I guess what moved me most was reading Xcrispi's post about his explosion. We each suffer in our ways, and my life could be much worse, but it's pretty damn good, despite all this. Thank you guys.

Blazed and Confused
02-14-2007, 08:42 PM
Think about it, you are contemplating opting out of surgery to avoid the hassles treatment and recovery. If you do so, you said you will most likely get cancer in 3-5 years, at which point you will need chemo and other treatments. So you are just delaying the inevitable.

mfqr
02-14-2007, 08:59 PM
Think about it, you are contemplating opting out of surgery to avoid the hassles treatment and recovery. If you do so, you said you will most likely get cancer in 3-5 years, at which point you will need chemo and other treatments. So you are just delaying the inevitable.

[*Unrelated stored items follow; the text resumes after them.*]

Lemma trace_of_counts (y_true y_pred labels : list Z) :
  trace ((λ a, (λ b, count_pairs y_true y_pred a b) <$> labels) <$> labels) =
  sum_list ((λ a, count_pairs y_true y_pred a a) <$> labels).
Proof.
  unfold trace. rewrite imap_fmap. f_equal.
  rewrite <- (imap_const (λ a, count_pairs y_true y_pred a a)).
  apply imap_ext. intros i a Hi. simpl.
  by rewrite list_lookup_fmap, Hi.
Qed.

Lemma total_of_counts (y_true y_pred labels : list Z) :
  total ((λ a, (λ b, count_pairs y_true y_pred a b) <$> labels) <$> labels) =
  sum_list ((λ a, sum_list ((λ b, count_pairs y_true y_pred a b) <$> labels))
            <$> labels).
Proof. unfold total. by rewrite <- list_fmap_compose. Qed.

Section PerfMetricsProperties.

Variable set_list : list Z → list Z.
Variable classification_report :
  list Z → list Z → result (list (string * list Q)).
Hypothesis set_list_NoDup : ∀ y, NoDup (set_list y).
Hypothesis set_list_elem_of : ∀ y v, v ∈ set_list y ↔ v ∈ y.

Lemma length_set_list (y : list Z) : length (set_list y) = n_classes y.
Proof.
  unfold n_classes.
  rewrite <- (size_list_to_set (C:=gset Z) (set_list y)) by done.
  f_equal. apply set_eq. intros v.
  by rewrite !elem_of_list_to_set, set_list_elem_of.
Qed.

Lemma diagonal_counts (y pred : list Z) :
  sum_list ((λ a, count_pairs y pred a a) <$> set_list y) =
  length (filter (λ x : Z * Z, x.1 = x.2) (zip y pred)).
Proof.
  transitivity
    (sum_list ((λ a, length (filter (λ x : Z * Z, x.1 = a)
                               (filter (λ x : Z * Z, x.1 = x.2) (zip y pred))))
               <$> set_list y)).
  - f_equal. apply list_fmap_ext. intros _ a _. unfold count_pairs.
    rewrite list_filter_filter. f_equal. apply list_filter_iff.
    intros [t p]. simpl. split; [intros [-> ->]|intros [-> <-]]; done.
  - rewrite (sum_count_by_key fst) by done. f_equal.
    apply filter_all. intros x [_ Hx]%list_elem_of_filter.
    apply set_list_elem_of. by eapply elem_of_zip_fst.
Qed.

Lemma all_counts (y pred : list Z) :
  length y = length pred →
  sum_list ((λ a, sum_list ((λ b, count_pairs y pred a b) <$> set_list y))
            <$> set_list y) =
  length (filter (λ p, p ∈ y) pred).
Proof.
  intros Hlen.
  transitivity
    (sum_list ((λ a, length (filter (λ x : Z * Z, x.1 = a)
                               (filter (λ x : Z * Z, x.2 ∈ set_list y)
                                  (zip y pred))))
               <$> set_list y)).
  - f_equal. apply list_fmap_ext. intros _ a _. simpl.
    rewrite list_filter_filter.
    transitivity
      (sum_list ((λ b, length (filter (λ x : Z * Z, x.2 = b)
                                 (filter (λ x : Z * Z, x.1 = a) (zip y pred))))
                 <$> set_list y)).
    + f_equal. apply list_fmap_ext. intros _ b _. unfold count_pairs.
      rewrite list_filter_filter. f_equal. apply list_filter_iff.
      intros [t p]. simpl. tauto.
    + rewrite (sum_count_by_key snd) by done.
      rewrite list_filter_filter. f_equal. apply list_filter_iff.
      intros [t p]. simpl. tauto.
  - rewrite (sum_count_by_key fst) by done.
    rewrite filter_all.
    + rewrite <- (length_filter_zip_snd (λ p, p ∈ y) y pred Hlen). f_equal.
      apply list_filter_iff. intros [t p]. simpl. apply set_list_elem_of.
    + intros x [_ Hx]%list_elem_of_filter.
      apply set_list_elem_of. by eapply elem_of_zip_fst.
Qed.

(** X13.  When the report can be computed for a non-empty evaluation set,
    [show_perf_metrics] shows a square confusion matrix with one row and one
    column per true class.  Its diagonal counts the rows the
    misclassification filter would drop, and its entries add up to the
    number of predictions that are a true class: a prediction of a class
    absent from [y_test] is not counted anywhere. *)
Theorem show_perf_metrics_matrix (y_test pred : list Z)
    (report : list (string * list Q)) :
  classification_report y_test pred = Ok report →
  length y_test = length pred → y_test ≠ [] →
  ∃ shown matrix,
    show_perf_metrics set_list classification_report y_test pred
    = Ok [SidebarDataframe shown; SidebarHeatmap matrix] ∧
    length matrix = n_classes y_test ∧
    Forall (λ row, length row = n_classes y_test) matrix ∧
    (trace matrix + length (misclassified_positions y_test pred)
     = length y_test)%nat ∧
    total matrix = length (filter (λ p, p ∈ y_test) pred).
Proof.
  intros Hreport Hlen Hsome. unfold show_perf_metrics. rewrite Hreport.
  simpl. unfold confusion_matrix. rewrite decide_True by done.
  rewrite decide_True.
  - simpl. eexists _, _. split; [done|]. split_and!.
    + by rewrite length_fmap, length_set_list.
    + apply Forall_fmap, Forall_forall. intros a _. simpl.
      by rewrite length_fmap, length_set_list.
    + rewrite trace_of_counts, diagonal_counts.
      rewrite <- (length_mismatches y_test pred) by done.
      rewrite length_filter_complement.
      rewrite length_zip_with_l_eq; done.
    + rewrite total_of_counts. by apply all_counts.
  - destruct y_test as [|t y_test]; [done|].
    apply list.Exists_exists. exists t. split; [|left].
    apply set_list_elem_of. left.
Qed.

No, he says he would want to live out his life without that hassle. That is the point--go through surgery, or don't. This means he wouldn't go through chemo as well. I don't really know what to say to you, thcbongman. Personally I think I would just live the rest of my life to the fullest. But I don't know if I should suggest that either. It's a very hard decision, dude.

indicagrower
02-14-2007, 09:00 PM
for starters cumming back into your bladder is a minor detail...speaking from experience..I am not a cancer patient but i was pun into a wheelchair at the ripe old age of 18.i amd 32 now.I had my whole life ahead of me then one night in a split second boom, crippled for life...so i say to you there are worse problem than a little surgery pain and not being able to father children the old fasion way..if you truly want a child and family then i say to you get over yourself and do what your gonna do...i got married 5 years ago..we now have a beautiful baby girl and life is grand...i look back at the day's i stuck my pistol in my mouth and think what the hell was i thinking.....nothing personal against anyone...not tring to step on toes just my opion

peaceandlove420
02-14-2007, 09:45 PM
I was just pondering the entitling of a thread "rhetorical question". Good stuff.

Weedhound
02-18-2007, 12:11 AM
God the people on this forum are amazing! Love you guys!

Frivolous248
02-18-2007, 12:56 AM
I think you mean "a hypothetical question"

rhetorical means you don't want it answered.

Delta9 UK
02-18-2007, 07:30 AM
Surgery do it!

You never know, it might work out 100% fine without any long term complications - fit mind and strong spirit will win you the day.

Don't let cancer beat you, its a mindless creeping fuckup of a disease and you are a fine human being - no contest.